Ci alziamo, sentiamo entrambi che è il momento. Il parco intorno è così maestoso che decidiamo di attraversarlo passeggiando con questo metro di distanza che però, adesso, avverto breve come un centimetro. Quando lasciamo il Fours Seasons, indossiamo di nuovo la mascherina. Lui aggiunge il cappello e torna irriconoscibile. Mi chiede: «Sei in macchina?». No, in treno. «Allora ti accompagno».

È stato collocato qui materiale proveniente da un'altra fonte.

(* ===== verification/HardwareIrSpec.v ===== *)
(** * Emitted expressions on known integers

    [carries x z]: every bit of the four-state value [x] is known and is that
    of the integer [z], so [x] is [z] modulo [2^W].  The emitted functions
    compute with such values as integer arithmetic does. *)

From Stdlib Require Import ZArith Lia String.
From stdpp Require Import base list numbers strings.
From S2P Require Import Prelude ModelInput ConfigSpec CompilerPrelude ApInt ValueSemantics ValueSemanticsSpec HardwareTypes HardwareIr.
From S2P Require Import Bits BitsLogic BitsShift BitsArith FourState FourStateSpec.

Open Scope Z_scope.

Definition carries {W} (x : FourState W) (z : Z) : Prop :=
  fs_wf x /\ forall n, 0 <= n < W -> lane x n = of_bool (Z.testbit z n).

Lemma known4_of_bool b : known4 (of_bool b) = true.
Proof. destruct b; reflexivity. Qed.

Section Width.
Context {W : Z} {HW : PosWidth W}.

Lemma carries_known (x : FourState W) z :
  carries x z <-> fs_wf x /\ FS.isFullyKnown x = true /\ bval (value_ x) = z mod 2 ^ W.
Proof using HW.
  unfold carries. split.
  - intros [Hwf Hl]. split; [exact Hwf|]. assert (Hk : FS.isFullyKnown x = true).
    { apply isFullyKnown_spec; [exact Hwf|]. intros n Hn. rewrite Hl by exact Hn. apply known4_of_bool. }
    split; [exact Hk|]. pose proof (isFullyKnown_eq x Hwf Hk) as E. apply Z.bits_inj'. intros n Hn.
    rewrite Z.testbit_mod_pow2 by (unfold PosWidth in HW; lia). destruct (Z.ltb_spec n W); cbn [andb].
    + specialize (Hl n ltac:(lia)). rewrite E, lane_fs_of in Hl by lia. destruct (Z.testbit z n), (Z.testbit (bval (value_ x)) n); (reflexivity || discriminate).
    + apply bval_testbit_high; [apply Hwf|lia].
  - intros (Hwf & Hk & Hv). split; [exact Hwf|]. intros n Hn. rewrite (isFullyKnown_eq x Hwf Hk), lane_fs_of by lia.
    rewrite Hv, Z.testbit_mod_pow2 by lia. destruct (Z.ltb_spec n W); [|lia]. cbn [andb]. destruct (Z.testbit z n); reflexivity.
Qed.
(** ** Return to a bit vector of a given type *)

Definition lowerExactIntegerBoundary (site : NumericLoweringSite) (v : NumericValue) (destination : HwType)
  : FailureOr Value :=
  let! ok := verifySite site in
  let! checked := checkValue v in
  let '(value, i, sourceWidth) := checked in
  let! targetWidth := widthOf destination in
  if targetWidth =? u32_max then failure "integer boundary exceeds compiler representation capacity"
  else
    let limit := aps (ap_setBit (ap_of (targetWidth + 1) 0) targetWidth) true in
    if aps_isNegative (lower i) || (0 <? compareValues (upper i) limit)
    then failure "integer interval is not proven within destination bounds"
    else if sourceWidth =? targetWidth
    then if negb (areEquivalentHardwareTypes (getType value) destination)
         then failure "integer boundary representation proof requires normalized equal-width types"
         else success value
    else success (BitsResizeOp (if targetWidth <? sourceWidth then "trunc" else "zext") value destination).

(** ** Interval of an arm chosen by an unsigned comparison *)

(** [value + 1], when the evaluator's precision for it fits. *)
Definition increment (value : APSInt) : option APSInt :=
  let precision := Z.max (u64_add (getActiveBits (aps_int value)) 1) 2 in
  if u32_max <=? precision then None
  else match calculate Add value (aps_getUnsigned 1) with inr r => Some r | inl _ => None end.

(** The predicate that holds when the arm is taken. *)
Definition arm_predicate (predicate : string) (selectedWhenTrue : bool) : option string :=
  if negb (bool_decide (predicate ∈ ["ult"; "ule"; "ugt"; "uge"; "eq"])) then None
  else if selectedWhenTrue then Some predicate
  else if decide (predicate = "eq") then None
  else if decide (predicate = "ult") then Some "uge"
  else if decide (predicate = "ule") then Some "ugt"
  else if decide (predicate = "ugt") then Some "ule"
  else Some "ult".

Definition original_ok (original : option IntegerInterval) (literalWidth : Z) : bool :=
  match original with
  | None => true
  | Some o =>
    let active := getActiveBits (aps_int (upper o)) in
    negb (aps_isNegative (lower o) || aps_isNegative (upper o) || (0 <=? compareValues (lower o) (upper o)) ||
          negb ((active <=? literalWidth) || (isPowerOf2 (aps_int (upper o)) && (active - 1 <=? literalWidth))))
  end.

Definition lower_to (upper : option APSInt) (bound : APSInt) : option APSInt :=
  match upper with
  | None => Some bound
  | Some u => if compareValues bound u <? 0 then Some bound else Some u
  end.
Definition raise_to (low bound : APSInt) : APSInt := if compareValues low bound <? 0 then bound else low.

(** The bounds after the comparison with the constant. *)
Definition refine_bounds (predicate : string) (low : APSInt) (up : option APSInt) (constant : APSInt)
  : option (APSInt * option APSInt) :=
  if bool_decide (predicate ∈ ["ule"; "ugt"; "eq"]) then
    match increment constant with
    | None => None
    | Some next =>
      let '(low, up) := if decide (predicate = "ugt") then (raise_to low next, up) else (low, lower_to up next) in
      Some (if decide (predicate = "eq") then raise_to low constant else low, up)
    end
  else if decide (predicate = "ult") then Some (low, lower_to up constant)
  else Some (if decide (predicate = "uge") then raise_to low constant else low, up).

Definition refineUnsignedSelectInterval (predicate : string) (selectedWhenTrue : bool)
    (original : option IntegerInterval) (literalWidth : Z) (comparisonConstant fallbackConstant : APSInt)
  : option IntegerInterval :=
  if (literalWidth =? 0) || aps_isNegative comparisonConstant || aps_isNegative fallbackConstant ||
     (literalWidth <? getActiveBits (aps_int comparisonConstant)) ||
     (literalWidth <? getActiveBits (aps_int fallbackConstant)) then None
  else if negb (original_ok original literalWidth) then None
  else
    match arm_predicate predicate selectedWhenTrue with
    | None => None
    | Some predicate =>
      let low := match original with Some o => lower o | None => aps_getUnsigned 0 end in
      let up := match original with Some o => Some (upper o) | None => None end in
      match refine_bounds predicate low up comparisonConstant with
      | Some (low, Some up) =>
        if 0 <=? compareValues low up then None
        else
          match increment fallbackConstant with
          | None => None
          | Some fallbackUpper =>
            Some (mkInterval (if compareValues low fallbackConstant <? 0 then low else fallbackConstant)
                             (if 0 <? compareValues up fallbackUpper then up else fallbackUpper))
          end
      | _ => None
      end
    end.
End Lowering.
(* ===== verification/NumericLoweringSpec.v ===== *)
(** * Lowered integer arithmetic is exact

    [holds env n W z]: the numeric value [n] has a [W]-bit expression whose
    emitted code computes the integer [z], which lies in the interval of [n].
    The lowering functions keep this, so that the interval of every result is
    sound and the emitted bit-vector code computes the source integer. *)

From Stdlib Require Import ZArith Lia String.
From stdpp Require Import base list numbers strings.
From S2P Require Import Prelude ModelInput ConfigSpec CompilerPrelude ApInt ValueSemantics ValueSemanticsSpec HardwareTypes HardwareIr HardwareIrSpec NumericLowering.
From S2P Require Import Bits FourState FourStateSpec.

Open Scope Z_scope.

Lemma small_pow z k : 0 <= k <= 2 ^ 31 - 2 -> Z.abs z < 2 ^ k -> small z.
Proof. intros Hk Hz. unfold small. transitivity k; [|lia]. apply bit_length_le; lia. Qed.

Lemma small_signed_bits z : small z -> signed_bits z <= 2 ^ 31 - 1.
Proof. unfold small. intros H. pose proof (signed_bits_abs z). lia. Qed.

Lemma land_mask m x : 0 <= m -> 0 <= Z.land m x <= m.
Proof.
  intros Hm. split; [apply Z.land_nonneg; auto|]. assert (E : m - Z.land m x = Z.ldiff m (Z.land m x)).
  { apply Z.sub_nocarry_ldiff, Z.bits_inj'. intros n Hn. rewrite Z.ldiff_spec, Z.land_spec, Z.bits_0.
    destruct (Z.testbit m n), (Z.testbit x n); reflexivity. }
  pose proof (proj2 (Z.ldiff_nonneg m (Z.land m x)) (or_introl Hm)). lia.
Qed.
(** ** Views *)

(** The element of the input, by its coordinates, that a view shows at
    [coords]: a reshape keeps the row-major position, a slice multiplies by
    the stride and adds the offset, a transpose moves coordinate [i] to axis
    [axes[i]], a rotation adds its offset modulo the extent. *)
Inductive view_source (kind : string) (p : ViewParams) (shape out coords source : list Z) : Prop :=
| source_reshape : kind = "reshape"%string -> position shape source = position out coords ->
    view_source kind p shape out coords source
| source_slice offsets strides : kind = "slice"%string ->
    exactVector (get p "offsets") = Some (inr offsets) -> exactVector (get p "strides") = Some (inr strides) ->
    source = slice_map offsets strides coords -> view_source kind p shape out coords source
| source_transpose axes : kind = "transpose"%string -> vectorStatic (get p "axes") = Some (inr axes) ->
    transposes axes coords source -> view_source kind p shape out coords source
| source_rotate axis extent n : kind = "rotate"%string -> signedStatic (expr_of (get p "axis")) = Some (inr axis) -> 0 <= axis ->
    shape !! Z.to_nat axis = Some extent -> integerStatic (expr_of (get p "offset")) = Some (inr n) ->
    rotated axis (aps_value n) extent coords source -> view_source kind p shape out coords source.

(** What a step of the given kind does to coordinates. *)
Record view_ok (kind : string) (p : ViewParams) (shape out : list Z) : Prop := {
  view_total coords : inside out coords -> kind <> "reshape"%string ->
    exists source, source_coordinates kind p shape coords = Some (inr source) /\ inside shape source /\
      view_source kind p shape out coords source;
  view_inj u v source : inside out u -> inside out v -> view_source kind p shape out u source -> view_source kind p shape out v source -> u = v;
  view_count : kind <> "slice"%string -> zprod out = zprod shape;
  view_sized : sized out;
}.
Lemma undeclared_fails s : exists m, undeclared s = Some (inl m).
Proof. unfold undeclared. destruct resolver as [r|]; [destruct (r s)|]; eexists; reflexivity. Qed.

Lemma resolveRecord_S fuel s st : resolveRecord (S fuel) s st =
  match find_record s (resolved st) with
  | Some fields => rdone (fields, st)
  | None =>
    if bool_decide (s ∈ active st) then rfail "nominal record resolution cycle"
    else
      match fields_of s with
      | None => undeclared s
      | Some types =>
        let? st' := resolve_fields (resolveRecord fuel) types (mkResolution (s :: active st) (resolved st)) in
        rdone (types, mkResolution (erase s (active st')) ((s, types) :: resolved st'))
      end
  end.
Proof.
  cbn [StaticValues.resolveRecord]. destruct (find_record s (resolved st)); [reflexivity|]. case_bool_decide; [reflexivity|].
  unfold fields_of, undeclared. destruct resolver as [r|]; [|reflexivity]. destruct (r s) as [|view]; [reflexivity|]. case_bool_decide; reflexivity.
Qed.

Lemma resolveRecord_sound fuel : forall s st r, memo_ok st -> resolveRecord fuel s st = Some (inr r) ->
  keeps st (snd r) /\ fields_of s = Some (fst r) /\ exists n, resolvable n s = true.
Proof.
  induction fuel as [|fuel IH]; intros s st r Hm H; [discriminate|]. rewrite resolveRecord_S in H.
  destruct (find_record s (resolved st)) as [fields|] eqn:Ef; [injection H as <-; destruct (Hm _ _ Ef); split; [split; auto|auto]|].
  case_bool_decide as Ha; [discriminate|]. destruct (fields_of s) as [types|] eqn:Efs; [|destruct (undeclared_fails s) as (m & E); congruence].
  apply rbind_inr in H as (st' & Est & [= <-]). cbn [fst snd].
  apply resolve_fields_sound in Est as [[Ea Hm'] Hf]; [|intros s' st1 r' H1 H2; destruct (IH _ _ _ H1 H2) as (K & _ & R); auto|exact Hm].
  destruct (type_resolves_all _ _ Hf) as (n & Hn).
  assert (Hr : resolvable (S n) s = true) by (cbn [resolvable]; rewrite Efs; exact Hn).
  split; [|split; [reflexivity|exists (S n); exact Hr]]. split; cbn [active].
  - rewrite Ea. apply erase_head, Ha.
  - intros s' fields. cbn [resolved find_record]. case_decide as E; [|apply Hm']. intros [= <-]. rewrite <- E. split; [exact Efs|exists (S n); exact Hr].
Qed.

(** No symbol being resolved nests at most [n] deep. *)
Definition above (n : nat) (st : ResolutionState) : Prop := forall s, s ∈ active st -> resolvable n s = false.
(* ===== verification/SourceEvaluationSpec.v ===== *)
(** * What the evaluation of static source expressions guarantees

    The memos and the sets of active expressions are invisible: the evaluator
    computes what a plain recursive walk computes.  The kinds found by the
    inspection are those of the values, and where the other evaluator of the
    compiler ([HardwareAnalysis.cpp]) knows the expression, they agree. *)

From Stdlib Require Import ZArith Lia String.
From stdpp Require Import base list numbers strings gmap.
From S2P Require Import Prelude ModelInput ConfigSpec CompilerPrelude ApInt ValueSemantics ValueSemanticsSpec HardwareTypes HardwareAnalysis HardwareAnalysisSpec StaticValues StaticValuesSpec RecordConstructors RecordConstructorsSpec SourceEvaluation.

Open Scope string_scope.
Open Scope list_scope.

(** ** Induction and size *)

Lemma SourceExpr_induction (P : SourceExpr -> Prop) :
  (forall p v, P (ELiteral p v)) ->
  (forall p callee args, Forall (fun a => P (arg_value a)) args -> P (ECall p callee args)) ->
  (forall p c y n, P c -> P y -> P n -> P (ESelect p c y n)) ->
  (forall p op x, P x -> P (EUnary p op x)) ->
  (forall p op l r, P l -> P r -> P (EBinary p op l r)) ->
  (forall p k, P (EDeferred p k)) -> forall e, P e.
Proof.
  intros H1 H2 H3 H4 H5 H6. fix go 1. intros [p v|p callee args|p c y n|p op x|p op l r|p k].
  - apply H1.
  - apply H2. induction args as [|[k n v] args IH]; constructor; [apply go|exact IH].
  - apply H3; apply go.
  - apply H4; apply go.
  - apply H5; apply go.
  - apply H6.
Qed.

Fixpoint esize (e : SourceExpr) : nat :=
  match e with
  | ECall _ _ args => S (fold_right (fun a n => (esize (arg_value a) + n)%nat) 0%nat args)
  | ESelect _ c y n => S (esize c + esize y + esize n)
  | EUnary _ _ x => S (esize x)
  | EBinary _ _ l r => S (esize l + esize r)
  | _ => 1
  end.

Lemma esize_argument a p callee args : a ∈ args -> (esize (arg_value a) < esize (ECall p callee args))%nat.
Proof.
  cbn. induction args as [|x args IH]; intros H; [apply elem_of_nil in H; contradiction|]. apply elem_of_cons in H as [-> |H]; cbn; [lia|].
  apply IH in H. cbn in H. lia.
Qed.

(** ** The walks without memo *)

Section Direct.
Context `{L : ApLib}.
Variable fuel : nat.
Variable file : option SourceFile.

Fixpoint direct_arguments (parameters : list Attr) (mapping : list nat) (inspected : list (FailureOr KindSet)) : FailureOr unit :=
  match mapping, inspected with
  | target :: targets, inspection :: rest =>
    let! actualKinds := inspection in
    match parameters !! target ≫= parameter_type with
    | Some logical =>
      if compatible_type actualKinds logical then direct_arguments parameters targets rest
      else failure "static constructor argument has definitely incompatible kind"
    | None => failure "assertion: parameter type"
    end
  | _, _ => success tt
  end.

Definition direct_call (callee : option string) (arguments : list (Argument SourceExpr)) (inspected : list (FailureOr KindSet)) : FailureOr KindSet :=
  match callee with
  | None => failure "lexical static calls require source authority resolution"
  | Some _ =>
    let! helper := resolveSourceStaticRecordConstructor file callee in
    let! mapping := bindStaticRecordArguments helper arguments in
    match ac_parameters helper with
    | None => failure "assertion: resolved constructor"
    | Some parameters =>
      let! _ := direct_arguments parameters mapping inspected in
      let! _ := inspect_defaults parameters 0 mapping in
      success [mkKind PackedRecord (ac_record helper)]
    end
  end.

Definition direct_operand (inspection : FailureOr KindSet) (constraint : ValueKindConstraint) : FailureOr unit :=
  let! kinds := inspection in
  if compatible kinds constraint then success tt else failure "static value operand has definitely incompatible bool/integer kind".

(** The kinds an expression can have. *)
Fixpoint direct_kinds (e : SourceExpr) : FailureOr KindSet :=
  match e with
  | ELiteral _ literal => let! _ := verifyStaticValueStructure literal in success [valueKind literal]
  | ECall _ callee arguments => direct_call callee arguments ((fun a => direct_kinds (arg_value a)) <$> arguments)
  | ESelect _ condition yes no =>
    let! c := direct_kinds condition in
    let! y := direct_kinds yes in
    let! n := direct_kinds no in
    if negb (compatible c OnlyBoolean) then failure "static select condition has definitely nonboolean kind"
    else success (match literal_condition condition with Some b => if b then y else n | None => join_kinds y n end)
  | EUnary _ operator operand =>
    let! info := inspect_operator operator 1 in
    let! _ := direct_operand (direct_kinds operand) (constraint_at info 0) in
    success [result_kind info]
  | EBinary _ operator lhs rhs =>
    let! info := inspect_operator operator 2 in
    let! _ := direct_operand (direct_kinds lhs) (constraint_at info 0) in
    let! _ := direct_operand (direct_kinds rhs) (constraint_at info 1) in
    success [result_kind info]
  | EDeferred _ _ => failure "static expression category requires deferred source/helper authority or semantics"
  end.
(** The loop of [targetPath]: the base, and the selectors from the last to the
    first. *)
Definition target_steps : AstNode -> list SourceWriteSelector * Analysis -> option (AstNode * list SourceWriteSelector) * Analysis :=
  walk (fun self base x => let '(found, s) := x in
    (if kind_in base ["Attribute"; "Subscript"] then
       let+ _ := pay 1 in
       let+ selector :=
         if is_kind base "Attribute" then cret (mkSelector FieldSelector (string_of base "attr") base None)
         else
           let index := child base "slice" in
           let+ integer := index_constant index in
           cret (mkSelector IndexSelector "" index integer) in
       fun s => self (child base "value") (found ++ [selector], s)
     else cret (base, found)) s) (fun x => (None, snd x)).

(** The name of the base, empty where it is not a name, and the selectors. *)
Definition targetPath (target : AstNode) : M (string * list SourceWriteSelector) := fun s =>
  let '(r, s) := target_steps target ([], s) in
  match r with
  | Some (base, found) => (Some (if is_kind base "Name" then string_of base "id" else "", rev found), s)
  | None => (None, s)
  end.
End Targets.

(** The first loop of [addPath]: whether a prior path covers the new one. *)
Fixpoint find_cover (prior : list SourceWritePath) (path : SourceWritePath) : M bool :=
  match prior with
  | [] => cret false
  | p :: rest =>
    let+ _ := pay (1 + path_size (selectors p) + path_size (selectors path)) in
    if covers (selectors p) (selectors path) then cret true else find_cover rest path
  end.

Così ce ne andiamo per le vie e le pozzanghere, come fosse la cosa più naturale del mondo. Mika si ferma di fronte alla vetrina di un robi-vecchi dove un signore suona al pianoforte un motivetto sconosciuto. Io sbircio lui che ascolta e mi pare che abbia una confidenza così profonda con l’Italia, da risultare commovente.
Sbuchiamo in piazza del Duomo, rimaniamo incantati ad ammirarlo come se lo vedessimo per la prima volta. Firenze non è mai stata così silenziosa e vuota di turisti, intima e quasi sospesa. In questa sospensione, nel venir meno di tutte le certezze a cui abbiamo dovuto far fronte nel 2020, sono d’accordo con Mika: non è quello che conta, ma quello che ci rende felici, a tracciare la strada.